Exercise:
Return the run of lines below that opens with the line containing "Lemma ex_fetch sym" and closes with the line containing "ex_exchange 200 200 200 0 ex_world w h", keeping each one exact.

Excerpted data:

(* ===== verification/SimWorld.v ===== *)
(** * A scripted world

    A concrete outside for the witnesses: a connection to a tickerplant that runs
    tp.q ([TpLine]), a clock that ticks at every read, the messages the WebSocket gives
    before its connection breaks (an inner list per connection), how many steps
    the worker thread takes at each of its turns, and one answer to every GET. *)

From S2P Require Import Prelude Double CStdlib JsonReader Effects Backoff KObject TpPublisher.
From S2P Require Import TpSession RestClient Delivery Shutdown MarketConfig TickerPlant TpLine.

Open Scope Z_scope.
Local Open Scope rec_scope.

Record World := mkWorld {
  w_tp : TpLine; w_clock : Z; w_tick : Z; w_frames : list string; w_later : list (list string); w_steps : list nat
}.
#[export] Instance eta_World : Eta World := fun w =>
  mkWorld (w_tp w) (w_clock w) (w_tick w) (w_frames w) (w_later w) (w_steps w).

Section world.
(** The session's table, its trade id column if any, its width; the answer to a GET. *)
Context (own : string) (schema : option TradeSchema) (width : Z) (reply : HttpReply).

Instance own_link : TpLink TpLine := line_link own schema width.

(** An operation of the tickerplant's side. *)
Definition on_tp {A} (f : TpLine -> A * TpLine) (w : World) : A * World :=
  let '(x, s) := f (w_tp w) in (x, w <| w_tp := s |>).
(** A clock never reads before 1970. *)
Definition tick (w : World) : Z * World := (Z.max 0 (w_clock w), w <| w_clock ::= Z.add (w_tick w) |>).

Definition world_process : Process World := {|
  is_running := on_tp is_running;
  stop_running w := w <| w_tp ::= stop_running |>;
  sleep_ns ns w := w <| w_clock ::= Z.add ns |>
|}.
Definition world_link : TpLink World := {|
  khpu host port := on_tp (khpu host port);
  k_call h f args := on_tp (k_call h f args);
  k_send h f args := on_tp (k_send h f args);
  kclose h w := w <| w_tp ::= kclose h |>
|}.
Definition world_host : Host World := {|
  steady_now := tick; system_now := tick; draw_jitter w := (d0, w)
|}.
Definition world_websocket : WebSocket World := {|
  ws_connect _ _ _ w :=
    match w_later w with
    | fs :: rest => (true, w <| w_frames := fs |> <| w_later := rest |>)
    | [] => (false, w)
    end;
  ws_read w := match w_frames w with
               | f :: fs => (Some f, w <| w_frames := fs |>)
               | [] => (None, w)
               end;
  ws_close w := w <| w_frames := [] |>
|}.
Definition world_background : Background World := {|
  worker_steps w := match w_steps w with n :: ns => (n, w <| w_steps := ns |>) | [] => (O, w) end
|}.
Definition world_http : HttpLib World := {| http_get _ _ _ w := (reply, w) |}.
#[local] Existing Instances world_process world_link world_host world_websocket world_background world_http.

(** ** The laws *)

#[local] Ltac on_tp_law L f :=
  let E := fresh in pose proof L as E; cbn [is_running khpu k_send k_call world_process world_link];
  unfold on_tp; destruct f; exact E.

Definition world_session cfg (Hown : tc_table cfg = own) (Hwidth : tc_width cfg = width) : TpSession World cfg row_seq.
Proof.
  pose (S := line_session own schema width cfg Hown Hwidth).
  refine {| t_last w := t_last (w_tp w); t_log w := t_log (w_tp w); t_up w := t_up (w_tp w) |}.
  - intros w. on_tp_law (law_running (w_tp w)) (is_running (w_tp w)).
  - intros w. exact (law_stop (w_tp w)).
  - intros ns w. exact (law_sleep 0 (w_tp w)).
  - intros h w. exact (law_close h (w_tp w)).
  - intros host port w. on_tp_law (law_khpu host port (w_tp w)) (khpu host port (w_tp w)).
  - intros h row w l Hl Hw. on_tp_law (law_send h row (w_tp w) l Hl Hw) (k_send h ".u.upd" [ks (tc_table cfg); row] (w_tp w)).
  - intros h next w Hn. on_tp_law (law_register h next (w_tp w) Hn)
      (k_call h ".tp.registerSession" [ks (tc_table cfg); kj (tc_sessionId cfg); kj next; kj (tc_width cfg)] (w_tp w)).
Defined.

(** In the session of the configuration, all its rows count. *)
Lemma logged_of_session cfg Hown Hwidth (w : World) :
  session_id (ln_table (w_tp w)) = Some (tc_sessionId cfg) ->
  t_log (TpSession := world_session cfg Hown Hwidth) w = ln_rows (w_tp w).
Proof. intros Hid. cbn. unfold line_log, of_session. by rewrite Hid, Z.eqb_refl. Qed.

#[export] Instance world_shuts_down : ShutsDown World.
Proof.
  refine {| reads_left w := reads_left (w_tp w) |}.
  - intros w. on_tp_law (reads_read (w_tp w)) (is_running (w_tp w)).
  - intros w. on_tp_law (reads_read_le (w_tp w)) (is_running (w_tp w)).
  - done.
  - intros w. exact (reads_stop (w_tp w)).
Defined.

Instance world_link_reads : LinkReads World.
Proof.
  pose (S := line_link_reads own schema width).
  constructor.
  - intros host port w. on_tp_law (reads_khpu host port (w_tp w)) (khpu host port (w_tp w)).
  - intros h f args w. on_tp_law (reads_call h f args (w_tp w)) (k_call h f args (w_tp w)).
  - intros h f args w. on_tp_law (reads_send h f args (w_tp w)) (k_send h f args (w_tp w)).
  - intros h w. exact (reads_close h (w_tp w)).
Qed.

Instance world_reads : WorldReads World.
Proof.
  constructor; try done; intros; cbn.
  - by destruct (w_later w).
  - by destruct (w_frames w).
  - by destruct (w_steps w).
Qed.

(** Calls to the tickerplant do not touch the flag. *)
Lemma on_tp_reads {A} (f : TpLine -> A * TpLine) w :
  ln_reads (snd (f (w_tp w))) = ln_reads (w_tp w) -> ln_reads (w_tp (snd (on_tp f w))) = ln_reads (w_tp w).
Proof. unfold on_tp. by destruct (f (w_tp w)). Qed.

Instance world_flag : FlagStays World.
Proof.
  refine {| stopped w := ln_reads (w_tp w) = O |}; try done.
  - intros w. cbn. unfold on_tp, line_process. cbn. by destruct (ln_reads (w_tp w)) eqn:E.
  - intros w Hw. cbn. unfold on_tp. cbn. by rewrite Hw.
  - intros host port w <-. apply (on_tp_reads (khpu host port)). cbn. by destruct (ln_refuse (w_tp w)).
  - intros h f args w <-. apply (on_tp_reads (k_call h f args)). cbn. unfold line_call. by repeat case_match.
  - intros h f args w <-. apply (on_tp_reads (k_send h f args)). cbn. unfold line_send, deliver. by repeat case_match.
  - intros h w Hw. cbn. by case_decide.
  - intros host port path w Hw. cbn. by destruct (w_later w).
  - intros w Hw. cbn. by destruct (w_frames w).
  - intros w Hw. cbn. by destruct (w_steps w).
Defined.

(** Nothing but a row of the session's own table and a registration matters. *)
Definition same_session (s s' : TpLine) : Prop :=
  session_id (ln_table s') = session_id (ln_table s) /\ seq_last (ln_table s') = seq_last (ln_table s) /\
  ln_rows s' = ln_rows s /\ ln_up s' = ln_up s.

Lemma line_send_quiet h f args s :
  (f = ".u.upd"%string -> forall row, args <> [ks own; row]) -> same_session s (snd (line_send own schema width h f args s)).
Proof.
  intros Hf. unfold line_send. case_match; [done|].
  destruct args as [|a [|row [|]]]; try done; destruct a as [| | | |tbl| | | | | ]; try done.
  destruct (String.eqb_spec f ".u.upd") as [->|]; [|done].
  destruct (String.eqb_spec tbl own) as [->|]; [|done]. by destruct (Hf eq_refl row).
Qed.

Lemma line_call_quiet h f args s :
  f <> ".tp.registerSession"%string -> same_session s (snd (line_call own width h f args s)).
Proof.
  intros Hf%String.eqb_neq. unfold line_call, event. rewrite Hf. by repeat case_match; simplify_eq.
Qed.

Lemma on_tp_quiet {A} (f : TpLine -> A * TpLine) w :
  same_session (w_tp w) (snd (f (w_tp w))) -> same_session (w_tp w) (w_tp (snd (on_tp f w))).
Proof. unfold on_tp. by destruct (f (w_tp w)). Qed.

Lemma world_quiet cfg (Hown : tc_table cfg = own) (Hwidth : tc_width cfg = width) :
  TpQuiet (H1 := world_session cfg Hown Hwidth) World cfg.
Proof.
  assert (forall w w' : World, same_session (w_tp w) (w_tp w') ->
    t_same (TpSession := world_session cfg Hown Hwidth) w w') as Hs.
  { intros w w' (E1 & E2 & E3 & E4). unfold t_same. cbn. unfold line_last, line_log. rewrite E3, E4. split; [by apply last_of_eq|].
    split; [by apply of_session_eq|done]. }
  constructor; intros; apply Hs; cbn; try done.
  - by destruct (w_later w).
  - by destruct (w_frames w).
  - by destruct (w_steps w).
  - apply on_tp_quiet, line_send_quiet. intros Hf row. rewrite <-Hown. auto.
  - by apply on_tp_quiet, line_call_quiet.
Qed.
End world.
* * *
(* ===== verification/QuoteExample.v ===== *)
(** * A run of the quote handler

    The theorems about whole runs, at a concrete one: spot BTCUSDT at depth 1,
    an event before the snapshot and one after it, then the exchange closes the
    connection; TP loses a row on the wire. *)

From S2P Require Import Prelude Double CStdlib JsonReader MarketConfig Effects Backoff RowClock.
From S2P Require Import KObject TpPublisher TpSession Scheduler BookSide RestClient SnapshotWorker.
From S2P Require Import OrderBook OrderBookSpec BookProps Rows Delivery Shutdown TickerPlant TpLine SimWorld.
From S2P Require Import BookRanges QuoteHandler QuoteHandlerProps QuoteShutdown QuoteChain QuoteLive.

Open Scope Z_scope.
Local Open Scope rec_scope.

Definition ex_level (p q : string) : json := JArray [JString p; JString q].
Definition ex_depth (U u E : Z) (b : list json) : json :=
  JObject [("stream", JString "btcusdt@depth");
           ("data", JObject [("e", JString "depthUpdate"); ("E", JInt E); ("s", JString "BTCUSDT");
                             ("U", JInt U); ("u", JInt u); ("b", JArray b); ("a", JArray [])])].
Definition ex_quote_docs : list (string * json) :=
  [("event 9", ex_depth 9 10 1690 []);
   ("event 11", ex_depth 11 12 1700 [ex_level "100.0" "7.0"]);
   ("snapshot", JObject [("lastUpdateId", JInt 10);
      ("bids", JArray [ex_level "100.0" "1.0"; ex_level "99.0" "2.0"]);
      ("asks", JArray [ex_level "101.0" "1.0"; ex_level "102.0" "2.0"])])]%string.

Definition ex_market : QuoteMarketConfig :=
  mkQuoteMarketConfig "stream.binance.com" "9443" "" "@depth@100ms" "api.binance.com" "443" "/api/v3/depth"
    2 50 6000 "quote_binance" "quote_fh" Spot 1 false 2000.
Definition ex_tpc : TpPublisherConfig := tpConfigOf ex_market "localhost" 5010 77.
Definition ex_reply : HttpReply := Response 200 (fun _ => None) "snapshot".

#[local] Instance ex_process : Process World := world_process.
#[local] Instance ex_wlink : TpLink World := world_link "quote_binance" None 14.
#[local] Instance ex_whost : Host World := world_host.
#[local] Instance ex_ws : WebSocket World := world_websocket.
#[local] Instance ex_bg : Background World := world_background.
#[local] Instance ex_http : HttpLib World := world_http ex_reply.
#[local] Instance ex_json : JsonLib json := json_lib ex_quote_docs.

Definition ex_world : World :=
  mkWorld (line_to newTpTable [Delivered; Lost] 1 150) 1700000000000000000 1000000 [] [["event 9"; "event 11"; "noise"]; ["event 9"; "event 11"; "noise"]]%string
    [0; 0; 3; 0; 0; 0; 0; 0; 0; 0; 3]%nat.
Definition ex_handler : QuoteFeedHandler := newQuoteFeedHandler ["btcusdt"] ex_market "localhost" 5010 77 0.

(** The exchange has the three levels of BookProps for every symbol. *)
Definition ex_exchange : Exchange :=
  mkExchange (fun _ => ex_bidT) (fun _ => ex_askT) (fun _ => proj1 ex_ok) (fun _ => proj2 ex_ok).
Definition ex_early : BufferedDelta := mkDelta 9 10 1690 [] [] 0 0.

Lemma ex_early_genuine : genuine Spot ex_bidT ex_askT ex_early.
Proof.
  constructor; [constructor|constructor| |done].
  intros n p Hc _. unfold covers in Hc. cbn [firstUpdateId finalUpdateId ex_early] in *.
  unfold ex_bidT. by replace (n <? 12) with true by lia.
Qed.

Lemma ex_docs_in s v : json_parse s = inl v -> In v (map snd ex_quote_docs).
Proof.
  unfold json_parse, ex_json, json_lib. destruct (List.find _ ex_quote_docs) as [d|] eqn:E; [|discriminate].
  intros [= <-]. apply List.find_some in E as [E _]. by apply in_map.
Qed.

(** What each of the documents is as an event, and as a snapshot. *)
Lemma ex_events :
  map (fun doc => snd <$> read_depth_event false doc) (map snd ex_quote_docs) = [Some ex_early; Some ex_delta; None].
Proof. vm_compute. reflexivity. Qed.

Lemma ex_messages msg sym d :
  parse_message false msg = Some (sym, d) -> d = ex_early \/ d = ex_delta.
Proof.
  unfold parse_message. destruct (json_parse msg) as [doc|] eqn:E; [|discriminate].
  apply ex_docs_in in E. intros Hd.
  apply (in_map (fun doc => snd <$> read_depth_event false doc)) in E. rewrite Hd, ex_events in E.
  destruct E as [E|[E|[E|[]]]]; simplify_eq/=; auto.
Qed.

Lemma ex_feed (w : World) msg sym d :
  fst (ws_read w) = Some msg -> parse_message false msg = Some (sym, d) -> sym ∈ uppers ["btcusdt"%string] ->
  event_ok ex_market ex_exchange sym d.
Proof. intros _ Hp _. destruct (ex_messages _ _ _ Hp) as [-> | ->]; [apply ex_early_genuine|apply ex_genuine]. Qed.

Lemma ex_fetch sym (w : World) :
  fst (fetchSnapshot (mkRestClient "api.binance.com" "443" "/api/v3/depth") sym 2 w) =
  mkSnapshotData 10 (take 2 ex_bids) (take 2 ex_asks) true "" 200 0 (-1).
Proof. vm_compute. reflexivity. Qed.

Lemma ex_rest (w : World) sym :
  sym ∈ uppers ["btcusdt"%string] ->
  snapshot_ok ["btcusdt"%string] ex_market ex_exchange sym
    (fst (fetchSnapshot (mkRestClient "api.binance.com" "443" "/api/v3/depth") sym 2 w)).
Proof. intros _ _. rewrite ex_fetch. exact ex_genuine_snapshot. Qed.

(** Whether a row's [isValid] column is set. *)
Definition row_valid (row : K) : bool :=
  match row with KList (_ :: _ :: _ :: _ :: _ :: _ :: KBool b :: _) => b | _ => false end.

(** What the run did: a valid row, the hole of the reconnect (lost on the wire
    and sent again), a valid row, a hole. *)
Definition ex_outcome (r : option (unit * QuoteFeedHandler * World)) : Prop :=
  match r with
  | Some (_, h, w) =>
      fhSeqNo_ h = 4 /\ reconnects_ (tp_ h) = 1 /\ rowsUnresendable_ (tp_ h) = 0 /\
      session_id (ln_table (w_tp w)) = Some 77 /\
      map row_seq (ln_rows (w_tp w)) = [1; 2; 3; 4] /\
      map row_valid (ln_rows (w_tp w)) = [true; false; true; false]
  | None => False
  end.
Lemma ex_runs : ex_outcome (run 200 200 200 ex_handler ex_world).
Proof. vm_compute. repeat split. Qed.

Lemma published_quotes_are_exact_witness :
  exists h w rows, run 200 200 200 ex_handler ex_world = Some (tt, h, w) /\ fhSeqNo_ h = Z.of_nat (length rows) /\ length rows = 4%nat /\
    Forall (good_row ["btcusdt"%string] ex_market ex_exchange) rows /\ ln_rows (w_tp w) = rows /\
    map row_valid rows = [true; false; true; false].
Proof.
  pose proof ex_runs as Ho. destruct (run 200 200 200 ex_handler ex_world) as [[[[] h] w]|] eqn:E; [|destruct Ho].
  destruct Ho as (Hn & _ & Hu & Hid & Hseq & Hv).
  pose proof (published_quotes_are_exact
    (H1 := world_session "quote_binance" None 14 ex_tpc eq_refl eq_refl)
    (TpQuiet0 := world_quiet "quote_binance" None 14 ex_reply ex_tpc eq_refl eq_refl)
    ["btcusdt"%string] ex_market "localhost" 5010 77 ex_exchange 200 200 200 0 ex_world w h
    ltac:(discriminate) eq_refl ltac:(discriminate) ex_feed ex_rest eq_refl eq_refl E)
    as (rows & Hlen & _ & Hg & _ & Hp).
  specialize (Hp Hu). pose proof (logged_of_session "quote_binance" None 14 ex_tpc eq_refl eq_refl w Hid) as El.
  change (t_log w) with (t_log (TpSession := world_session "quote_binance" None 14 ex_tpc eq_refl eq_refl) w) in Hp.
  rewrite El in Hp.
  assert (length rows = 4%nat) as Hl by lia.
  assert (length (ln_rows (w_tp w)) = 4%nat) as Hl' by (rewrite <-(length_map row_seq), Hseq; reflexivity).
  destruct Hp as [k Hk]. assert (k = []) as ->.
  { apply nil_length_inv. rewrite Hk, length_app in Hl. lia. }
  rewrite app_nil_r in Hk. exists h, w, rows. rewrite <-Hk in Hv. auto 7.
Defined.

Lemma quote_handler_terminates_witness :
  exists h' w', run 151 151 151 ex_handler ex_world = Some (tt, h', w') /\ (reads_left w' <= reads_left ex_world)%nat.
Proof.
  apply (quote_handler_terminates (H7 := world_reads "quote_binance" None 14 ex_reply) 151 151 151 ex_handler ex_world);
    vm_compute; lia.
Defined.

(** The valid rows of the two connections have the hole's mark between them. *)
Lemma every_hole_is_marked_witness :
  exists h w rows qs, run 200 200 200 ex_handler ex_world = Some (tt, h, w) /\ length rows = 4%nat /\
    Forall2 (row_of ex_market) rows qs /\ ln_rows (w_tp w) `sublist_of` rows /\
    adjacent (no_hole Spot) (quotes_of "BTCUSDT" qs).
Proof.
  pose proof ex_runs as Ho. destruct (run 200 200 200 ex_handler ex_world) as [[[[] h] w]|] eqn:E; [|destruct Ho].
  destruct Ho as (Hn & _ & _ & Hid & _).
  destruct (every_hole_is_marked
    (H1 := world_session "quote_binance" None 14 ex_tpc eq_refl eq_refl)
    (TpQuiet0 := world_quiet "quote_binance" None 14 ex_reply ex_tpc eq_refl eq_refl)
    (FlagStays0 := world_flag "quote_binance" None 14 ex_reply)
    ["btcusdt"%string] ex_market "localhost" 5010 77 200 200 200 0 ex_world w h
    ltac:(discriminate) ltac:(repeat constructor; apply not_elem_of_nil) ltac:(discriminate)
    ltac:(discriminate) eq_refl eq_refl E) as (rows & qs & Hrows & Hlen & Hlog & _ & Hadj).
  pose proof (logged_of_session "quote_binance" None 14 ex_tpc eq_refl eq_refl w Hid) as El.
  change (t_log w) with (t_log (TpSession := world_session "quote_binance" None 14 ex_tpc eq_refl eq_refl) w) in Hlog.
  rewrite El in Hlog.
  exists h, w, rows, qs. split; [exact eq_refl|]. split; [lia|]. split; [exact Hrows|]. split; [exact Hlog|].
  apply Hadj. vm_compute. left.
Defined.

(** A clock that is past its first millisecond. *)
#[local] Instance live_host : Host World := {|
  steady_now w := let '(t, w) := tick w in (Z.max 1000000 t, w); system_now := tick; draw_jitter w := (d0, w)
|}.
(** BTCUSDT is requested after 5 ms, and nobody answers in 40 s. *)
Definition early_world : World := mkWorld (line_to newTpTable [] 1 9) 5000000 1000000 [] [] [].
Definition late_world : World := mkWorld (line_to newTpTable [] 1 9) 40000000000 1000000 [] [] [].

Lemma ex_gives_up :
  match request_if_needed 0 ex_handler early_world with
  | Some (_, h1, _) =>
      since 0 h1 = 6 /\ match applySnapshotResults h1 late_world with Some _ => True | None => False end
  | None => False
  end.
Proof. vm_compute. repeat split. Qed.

Answer box:
Lemma ex_fetch sym (w : World) :
  fst (fetchSnapshot (mkRestClient "api.binance.com" "443" "/api/v3/depth") sym 2 w) =
  mkSnapshotData 10 (take 2 ex_bids) (take 2 ex_asks) true "" 200 0 (-1).
Proof. vm_compute. reflexivity. Qed.

Lemma ex_rest (w : World) sym :
  sym ∈ uppers ["btcusdt"%string] ->
  snapshot_ok ["btcusdt"%string] ex_market ex_exchange sym
    (fst (fetchSnapshot (mkRestClient "api.binance.com" "443" "/api/v3/depth") sym 2 w)).
Proof. intros _ _. rewrite ex_fetch. exact ex_genuine_snapshot. Qed.

(** Whether a row's [isValid] column is set. *)
Definition row_valid (row : K) : bool :=
  match row with KList (_ :: _ :: _ :: _ :: _ :: _ :: KBool b :: _) => b | _ => false end.

(** What the run did: a valid row, the hole of the reconnect (lost on the wire
    and sent again), a valid row, a hole. *)
Definition ex_outcome (r : option (unit * QuoteFeedHandler * World)) : Prop :=
  match r with
  | Some (_, h, w) =>
      fhSeqNo_ h = 4 /\ reconnects_ (tp_ h) = 1 /\ rowsUnresendable_ (tp_ h) = 0 /\
      session_id (ln_table (w_tp w)) = Some 77 /\
      map row_seq (ln_rows (w_tp w)) = [1; 2; 3; 4] /\
      map row_valid (ln_rows (w_tp w)) = [true; false; true; false]
  | None => False
  end.
Lemma ex_runs : ex_outcome (run 200 200 200 ex_handler ex_world).
Proof. vm_compute. repeat split. Qed.

Lemma published_quotes_are_exact_witness :
  exists h w rows, run 200 200 200 ex_handler ex_world = Some (tt, h, w) /\ fhSeqNo_ h = Z.of_nat (length rows) /\ length rows = 4%nat /\
    Forall (good_row ["btcusdt"%string] ex_market ex_exchange) rows /\ ln_rows (w_tp w) = rows /\
    map row_valid rows = [true; false; true; false].
Proof.
  pose proof ex_runs as Ho. destruct (run 200 200 200 ex_handler ex_world) as [[[[] h] w]|] eqn:E; [|destruct Ho].
  destruct Ho as (Hn & _ & Hu & Hid & Hseq & Hv).
  pose proof (published_quotes_are_exact
    (H1 := world_session "quote_binance" None 14 ex_tpc eq_refl eq_refl)
    (TpQuiet0 := world_quiet "quote_binance" None 14 ex_reply ex_tpc eq_refl eq_refl)
    ["btcusdt"%string] ex_market "localhost" 5010 77 ex_exchange 200 200 200 0 ex_world w h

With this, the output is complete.